Okay. Work with me for a minute.

Now I have neither chick nor child, but even I could figure out that the whole baby food thing was a scam to get more money out of parents. Read the labels, y'all: there is nothing in a basic jar of Gerber but pureed food and some vitamin E to keep it from going bad on the store shelves. What you are paying for is the Gerber (or whomever) name, and the glass jars in which the food is packaged. Money can be saved if you just cook the food yourself and run it through a food processor (or blender) before feeding it to the baby. And this doesn't really apply to softer foods, as babies have gums (which are kinda hard, if you've ever felt them) and they can mash food up themselves for optimal digestion in their little tummies.

I don' t really get the hype. Oh wait a minute, yes I do: the Beaba Babycook is the hotness in EUROPE! Of course! Us gauche Americans HAVE to get it, so that we don't seem so bass ackward! What was I thinking?

(Give. Me. A. Break.)


Those who are so inclined already have a food processor and if you don't--and you play your cards right--you can get them rather inexpensively. Some already have a steamer contraption, if they don't know how to steam veggies right on their stovetop. Most people at least have a blender (the better to make health drinks, my dear). So the practical reasoning behind purchasing a BB eludes me, especially since we're in a recession (Beaba Babycook retails for the low, low price of $149.95. Seriously.).

But the Beaba Babycook wants you to just cook for the child separately! It's better for them, no pesky adult germs to make it ill (I can understand washing baby clothes separately, but not cooking meals!). Maybe I'm a bit biased because even as a small child, I ate what everyone else ate, and my immune system is quite strong. Even as an infant who was in the Gerber stage, I was given small amounts of adult food that was mashed up as necessary...with the back of a spoon. Seriously. There were no food processors in the house, and even though Gerber was way cheaper in the 1970s than it is now, buying jars and jars of baby food was never a practice that became the norm for the babies in our family. Neither was bending over backwards to make purees of food.

The major selling point of the Beaba Babycook is that it's a timesaver; perfect for that corporate mom who juggles her Blackberry along with baby's bottle, or for that nanny who works for corporate mom. Call me crazy, but when one usually has a child, one tends to make time for those pesky little tasks like...oh...cooking for them! Especially when you are already making dinner for the entire family; setting aside a bit for John or Jane and making sure that the meal is cut small enough not to choke them, and isn't too hard for their gums, isn't really rocket science.
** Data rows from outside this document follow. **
Lemma amount_rounds style num den amt tenths rounding :
  encodes num den amt tenths rounding -> rounds style num den (amt + b2z (amount_up style amt tenths rounding)).
Proof.
  intros He. pose proof He as (Hd & Ha & Ht & _). destruct (encodes_linear _ _ _ _ _ He) as (d & rem & E & Hr & -> & E10 & Hdd). clear He.
  unfold amount_up. destruct (Z.eqb_spec style human_round_to_nearest) as [->|Hs].
  - apply (nearest_rounds _ _ _ d); [done|done|]. rewrite land_1.
    assert (tenths <= 4 \/ tenths = 5 \/ 6 <= tenths) as [Ht'|[->|Ht']] by lia.
    + assert (10 * d < 5 * den) by nia. rewrite Z.ltb_lt. split; [|lia]. destruct (0 <? _); cbn [b2z]; lia.
    + rewrite Z.ltb_lt. destruct (decide (rem = 0)) as [->|].
      * destruct (Z.even amt); cbn [rclass Z.eqb negb b2z Z.add Z.ltb Z.compare].
        -- split; [done|]. intros [?|[_ ?]]; [lia|done].
        -- split; [|done]. intros _. right. split; [lia|done].
      * split; [intros _; left; lia|]. intros _. pose proof (rclass_pos rem den n).
        rewrite (proj2 (Z.ltb_lt 0 _)) by (destruct (Z.even amt); cbn [negb b2z]; lia). cbn [b2z]. lia.
    + assert (6 * den <= 10 * d) by nia. rewrite Z.ltb_lt. split; [lia|]. intros _. destruct (0 <? _); cbn [b2z]; lia.
  - unfold rounds. rewrite (proj2 (Z.eqb_neq _ _) Hs). destruct (Z.eqb_spec style human_ceiling) as [_|_]; cbn [andb b2z]; [|nia].
    destruct (decide (d = 0)) as [->|].
    + assert (tenths = 0) as -> by nia. assert (rem = 0) as -> by lia. change (0 <? 0 + rclass 0 den) with false. cbn [b2z]. nia.
    + assert (0 < tenths + rclass rem den) as Hpos.
      { destruct (decide (rem = 0)) as [->|Hr0]; [|pose proof (rclass_pos rem den Hr0); lia]. assert (tenths <> 0) by (intros ->; lia).
        change (rclass 0 den) with 0. lia. }
      rewrite (proj2 (Z.ltb_lt _ _) Hpos). cbn [b2z]. lia.
Qed.

Lemma tenths_rounds style num den amt tenths rounding :
  encodes num den amt tenths rounding ->
  rounds style (10 * num) den (10 * amt + tenths + b2z (tenths_up style tenths rounding)).
Proof.
  intros (Hd & Ha & Ht & rem & E & Hr & ->). set (a := 10 * amt + tenths) in *.
  assert (Z.even a = Z.even tenths) as Ea. { unfold a. rewrite Z.even_add, Z.even_mul. by destruct (Z.even tenths). }
  unfold tenths_up. destruct (Z.eqb_spec style human_round_to_nearest) as [->|Hs].
  - apply (nearest_rounds _ _ _ rem); [done|done|]. rewrite land_1, <- Ea. unfold rclass. rewrite Z.ltb_lt.
    destruct (Z.even a); cbn [negb b2z]; tests; intuition (try lia; try done).
  - unfold rounds. rewrite (proj2 (Z.eqb_neq _ _) Hs). destruct (Z.eqb_spec style human_ceiling) as [_|_]; cbn [andb b2z]; [|nia].
    destruct (decide (rem = 0)) as [->|Hr0]; [change (0 <? rclass 0 den) with false; cbn [b2z]; nia|].
    rewrite (proj2 (Z.ltb_lt _ _) (rclass_pos rem den Hr0)). cbn [b2z]. lia.
Qed.

(** ** From blocks to units *)

(** The block sizes for which integers are enough. *)
Definition exact_units (n from to : Z) : Prop :=
  0 <= n < 2 ^ 64 /\ 0 < from /\ 0 < to /\
  ((exists k, from = k * to /\ n * k < 2 ^ 64) \/ (exists k, to = k * from /\ 10 * k <= 2 ^ 64)).

(** Amounts that fit their type, also when they are rounded up. *)
Definition fits (amt tenths rounding : Z) : Prop :=
  0 <= amt < 2 ^ 64 /\ (amt = 2 ^ 64 - 1 -> tenths = 0 /\ rounding = 0).

Lemma to_units_ok n from to :
  exact_units n from to ->
  exists amt tenths rounding, to_units n from to = Ok (Some (amt, tenths, rounding)) /\
    encodes (n * from) to amt tenths rounding /\ fits amt tenths rounding.
Proof.
  intros (Hn & Hf & Ht & Hk). unfold to_units, demand. rewrite (proj2 (Z.eqb_neq to 0)) by lia. cbn [negb bind].
  assert (forall k, 0 < k -> from = k * to -> n * k < 2 ^ 64 ->
    from mod to = 0 /\ from / to = k /\ u64 (n * k) = n * k /\ n * k / k = n) as HA.
  { intros k Hk0 -> Hnk. rewrite Z.mod_mul, Z.div_mul by lia. unfold u64. rewrite Z.mod_small by nia. by rewrite Z.div_mul by lia. }
  destruct (Z.leb_spec to from) as [Hle|Hlt].
  - assert (exists k, 0 < k /\ from = k * to /\ n * k < 2 ^ 64) as (k & Hk0 & E & Hnk).
    { destruct Hk as [(k & E & Hnk)|(k & E & _)]; [exists k; split_and!; [nia|done|done]|]. exists 1. assert (k = 1) by nia. subst k. lia. }
    destruct (HA k Hk0 E Hnk) as (-> & -> & -> & ->). rewrite !Z.eqb_refl. eexists _, _, _. split; [done|]. split; [|split; [nia|done]].
    split_and!; [lia|nia|lia|lia|]. exists 0. split_and!; [nia|lia|lia|done].
  - destruct Hk as [(k & E & _)|(k & E & Hk10)]; [exfalso; destruct (decide (k <= 0)); nia|].
    assert (1 < k) by (destruct (decide (k <= 0)); nia).
    rewrite (proj2 (Z.eqb_neq from 0)) by lia. subst to. rewrite Z.mod_mul, Z.div_mul by lia. cbn [negb andb Z.eqb].
    pose proof (Z.div_mod n k ltac:(lia)) as E1. pose proof (Z.mod_pos_bound n k ltac:(lia)) as H1.
    unfold u64. rewrite (Z.mod_small (n mod k * 10)) by lia. set (r10 := n mod k * 10) in *.
    pose proof (Z.div_mod r10 k ltac:(lia)) as E2. pose proof (Z.mod_pos_bound r10 k ltac:(lia)) as H2.
    rewrite (Z.mod_small (r10 mod k * 2)) by lia. eexists _, _, _. split; [done|].
    assert (0 <= n / k < 2 ^ 63) as Ha. { split; [apply Z.div_pos; lia|]. apply Z.div_lt_upper_bound; [lia|]. nia. }
    split; [|split; [lia|lia]]. replace (n * from) with (from * n) by lia. replace (k * from) with (from * k) by lia. apply encodes_scale; [done|].
    split_and!; [lia|lia|apply Z.div_pos; lia|apply Z.div_lt_upper_bound; lia|]. exists (r10 mod k). split_and!; [unfold r10 in *; nia|lia|lia|].
    unfold rclass. tests; cbn [b2z]; lia.
Qed.

(** ** Scaling *)

Definition base_ok (base : Z) : Prop := base = 1000 \/ base = 1024.

Lemma scale_loop base num den : base_ok base -> forall fuel amt tenths rounding e,
  encodes num (den * base ^ e) amt tenths rounding -> base <= amt < 2 ^ 64 -> 0 <= e < 8 -> 8 - e <= Z.of_nat fuel ->
  exists amt' tenths' rounding' e', loop fuel (scale_turn base) (amt, tenths, rounding, e) = Ok (amt', tenths', rounding', e') /\
    encodes num (den * base ^ e') amt' tenths' rounding' /\ 1 <= amt' < 2 ^ 63 /\ 0 < e' <= 8 /\ (amt' < base \/ e' = 8).
Proof.
  intros Hb. assert (1000 <= base <= 1024) as Hbb by (destruct Hb as [->| ->]; lia).
  induction fuel as [|fuel IH]; intros amt tenths rounding e He Ha Hr Hf; [lia|]. cbn [loop]. unfold scale_turn at 1.
  pose proof He as (_ & _ & Ht & rem & _ & _ & Hc). assert (0 <= rounding <= 3) as Hrd by (subst rounding; unfold rclass; tests; lia).
  pose proof (Z.mod_pos_bound amt base ltac:(lia)) as H1. unfold u32. rewrite (Z.mod_small (amt mod base * 10 + tenths)) by lia.
  pose proof (Z.mod_pos_bound (amt mod base * 10 + tenths) base ltac:(lia)) as H2.
  assert (0 <= Z.shiftr rounding 1 <= 1) as Hsh.
  { rewrite Z.shiftr_div_pow2 by lia. change (2 ^ 1) with 2. split; [apply Z.div_pos; lia|]. apply Z.lt_succ_r, Z.div_lt_upper_bound; lia. }
  rewrite (Z.mod_small ((amt mod base * 10 + tenths) mod base * 2 + Z.shiftr rounding 1)) by lia.
  pose proof (encodes_step base num (den * base ^ e) amt tenths rounding Hb He) as Hn. cbv zeta in Hn.
  replace (den * base ^ e * base) with (den * base ^ (e + 1)) in Hn by (rewrite Z.pow_add_r by lia; lia).
  assert (1 <= amt / base < 2 ^ 63) as Hd.
  { split; [apply Z.div_le_lower_bound; lia|]. apply Z.div_lt_upper_bound; [lia|]. clear - Ha Hbb. nia. }
  change exponent_max with 8. destruct (Z.leb_spec base (amt / base)), (Z.ltb_spec (e + 1) 8); cbn [andb bind].
  - apply IH; [done|lia|lia|lia].
  - eexists _, _, _, _. split; [done|]. split; [exact Hn|]. lia.
  - eexists _, _, _, _. split; [done|]. split; [exact Hn|]. lia.
  - eexists _, _, _, _. split; [done|]. split; [exact Hn|]. lia.
Qed.

(** ** Writing *)

Lemma memcpy_ok s : forall pre old post, length old = length s -> memcpy (pre ++ old ++ post) (zlen pre) s = Ok (pre ++ s ++ post).
Proof.
  induction s as [|c s IH]; intros pre [|o old] post Hl; try done. cbn [memcpy app]. rewrite wr_middle by done. cbn [bind].
  rewrite <- (zlen_snoc c pre). replace (pre ++ c :: old ++ post) with ((pre ++ [c]) ++ old ++ post) by by rewrite <- app_assoc.
  rewrite IH by (simpl in Hl; lia). by rewrite <- app_assoc.
Qed.

Definition show_point (l : lconv) (pt : option Z) : list Z :=
  match pt with Some t => decimal_point l ++ [ch "0" + t] | None => [] end.

Lemma zlen_show_point l pt : zlen (show_point l pt) = match pt with Some _ => zlen (decimal_point l) + 1 | None => 0 end.
Proof. destruct pt; [apply zlen_snoc|done]. Qed.

Lemma put_tenths_ok l t junk rest :
  zlen (decimal_point l) < zlen junk ->
  exists junk', put_tenths l (ch "0" + t) (junk ++ rest) (zlen junk) = Ok (junk' ++ show_point l (Some t) ++ rest, zlen junk') /\
    zlen junk' + zlen (show_point l (Some t)) = zlen junk.
Proof.
  intros Hl. unfold put_tenths. pose proof (zlen_nonneg (decimal_point l)).
  destruct (exists_last_or junk) as [->|(j & x & ->)]; [change (zlen []) with 0 in Hl; lia|]. rewrite zlen_snoc in *. rewrite <- app_assoc. cbn [app].
  rewrite wr_middle by lia. cbn [bind]. set (n := Z.to_nat (zlen j - zlen (decimal_point l))).
  assert (j = take n j ++ drop n j) as Ej by (symmetry; apply take_drop).
  assert (zlen (take n j) = zlen j - zlen (decimal_point l)) as Ht by (unfold n; clear Ej n; unfold zlen in *; rewrite length_take; lia).
  exists (take n j). replace (zlen j + 1 - 1 - zlen (decimal_point l)) with (zlen (take n j)) by lia.
  rewrite Ej at 1. rewrite <- app_assoc. rewrite memcpy_ok by (unfold n; clear Ej Ht n; unfold zlen in *; rewrite length_drop; lia). cbn [bind].
  split; [|rewrite zlen_show_point; lia]. cbn [show_point]. rewrite <- app_assoc. done.
Qed.

(** [lia] with the length of what is shown. *)
Ltac szlia := rewrite ?zlen_show_point in *; lia.

(** ** What is shown *)

(** The integer and the tenth that are printed for the power [e] of the base,
    correctly rounded in the given style: to units, to tenths, or to units that
    make one of the next power. *)
Inductive shown (style num den base : Z) : Z -> Z -> option Z -> Prop :=
| shown_units e a : rounds style num (den * base ^ e) a -> shown style num den base e a None
| shown_tenths e a t : 0 <= t < 10 -> a < 10 -> rounds style (10 * num) (den * base ^ e) (10 * a + t) -> shown style num den base e a (Some t)
| shown_whole e a : rounds style (10 * num) (den * base ^ e) (10 * a) -> shown style num den base e a None
| shown_next e pt : rounds style num (den * base ^ e) base -> pt = Some 0 \/ pt = None -> shown style num den base (e + 1) 1 pt.

(** After the automatic scaling: a value still to be rounded, or one that is
    already shown. *)
Definition scaled (style num den base e amt tenths rounding : Z) (pt : option Z) : Prop :=
  (pt = None /\ encodes num (den * base ^ e) amt tenths rounding /\ fits amt tenths rounding) \/
  (shown style num den base e amt pt /\ amount_up style amt tenths rounding = false /\ 0 <= amt <= 10).

Lemma small_amount_ok l opts style base num den e amt tenths rounding junk rest :
  encodes num (den * base ^ e) amt tenths rounding -> amt < 2 ^ 63 -> zlen (decimal_point l) < zlen junk ->
  (style = human_ceiling \/ style = human_round_to_nearest \/ style = human_floor) ->
  exists amt' tenths' rounding' pt junk',
    small_amount l opts style amt tenths rounding (junk ++ rest) (zlen junk) =
      Ok (amt', tenths', rounding', junk' ++ show_point l pt ++ rest, zlen junk') /\
    scaled style num den base e amt' tenths' rounding' pt /\
    zlen junk' + zlen (show_point l pt) = zlen junk /\ amt <= amt' <= Z.max amt 10.
Proof.
  intros He Hmax Hl Hs. pose proof (zlen_nonneg (decimal_point l)). pose proof He as (_ & Ha & Ht & _).
  unfold small_amount. destruct (Z.ltb_spec amt 10) as [H10|H10].
  2:{ exists amt, tenths, rounding, None, junk. split; [done|]. split; [|szlia]. left. split_and!; [done|done|]. split; szlia. }
  pose proof (tenths_rounds style _ _ _ _ _ He) as Htr.
  set (st := if tenths_up style tenths rounding then _ else _).
  assert (exists a t r, st = (a, t, r) /\ 0 <= t < 10 /\ 0 <= a <= 10 /\ (a = 10 -> t = 0) /\ amt <= a /\
    rounds style (10 * num) (den * base ^ e) (10 * a + t) /\ (t = 0 -> amount_up style a 0 r = false)) as (a & t & r & -> & Ht' & Ha' & Ha10 & Haa & Hr & Hup).
  { unfold st. destruct (tenths_up style tenths rounding) eqn:Eu; cbn [b2z] in Htr.
    - destruct (Z.eqb_spec (tenths + 1) 10) as [E|E]; eexists _, _, _; (split; [done|]); split_and!; try szlia.
      + by replace (10 * (amt + 1) + 0) with (10 * amt + tenths + 1) by szlia.
      + intros _. unfold amount_up. destruct Hs as [->|[->| ->]]; cbn; by destruct (Z.land (amt + 1) 1).
      + by replace (10 * amt + (tenths + 1)) with (10 * amt + tenths + 1) by szlia.
    - eexists _, _, _. split; [done|]. rewrite Z.add_0_r in Htr. split_and!; try szlia; [done|]. intros ->.
      unfold amount_up, tenths_up in *. destruct Hs as [->|[->| ->]]; cbn in *; [done| |done]. destruct (0 <? rounding + Z.land amt 1); done. }
  destruct (Z.ltb_spec a 10) as [Hlt|]; cbn [andb]; [destruct (negb (t =? 0) || negb (has opts human_suppress_point_zero)) eqn:Ep|].
  - destruct (put_tenths_ok l t junk rest Hl) as (junk' & -> & Hj). cbn [bind]. exists a, 0, 0, (Some t), junk'. split; [done|]. split; [|szlia].
    right. split_and!; [by apply shown_tenths; [szlia|szlia|]| |szlia|szlia]. unfold amount_up. destruct Hs as [->|[->| ->]]; cbn; try done. by destruct (Z.land a 1).
  - apply orb_false_iff in Ep as [Ep _]. apply negb_false_iff, Z.eqb_eq in Ep as ->. exists a, 0, r, None, junk. split; [done|]. split; [|szlia].
    right. split_and!; [|by apply Hup|szlia|szlia]. apply shown_whole. by rewrite Z.add_0_r in Hr.
  - assert (a = 10) as -> by szlia. rewrite (Ha10 eq_refl) in *. exists 10, 0, r, None, junk. split; [done|]. split; [|szlia].
    right. split_and!; [|by apply Hup|szlia|szlia]. apply shown_whole. by rewrite Z.add_0_r in Hr.
Qed.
Then again, I was raised differently.

Needless to say, Williams-Sonoma and the other places that sell the BB will more than likely sell out; it's trendy, like Baby Einstein DVDs. And how else can you show yourself to be the cool mom on the block with superior parenting skills, if you don't buy a BB? The reviews I've read thus far on the product rave about it (4.8 out of 5 stars), but they give me the creeps. They have a Stepford Wife quality about them, and I half expected the Whole Foods Police to stop and give out certificates of achievement. I'm all for feeding kids healthier foods, limiting environmental waste, and what have you, but folks need to do it because they care for their children--not because of some maternal one-upsmanship.

Thanks for stopping by.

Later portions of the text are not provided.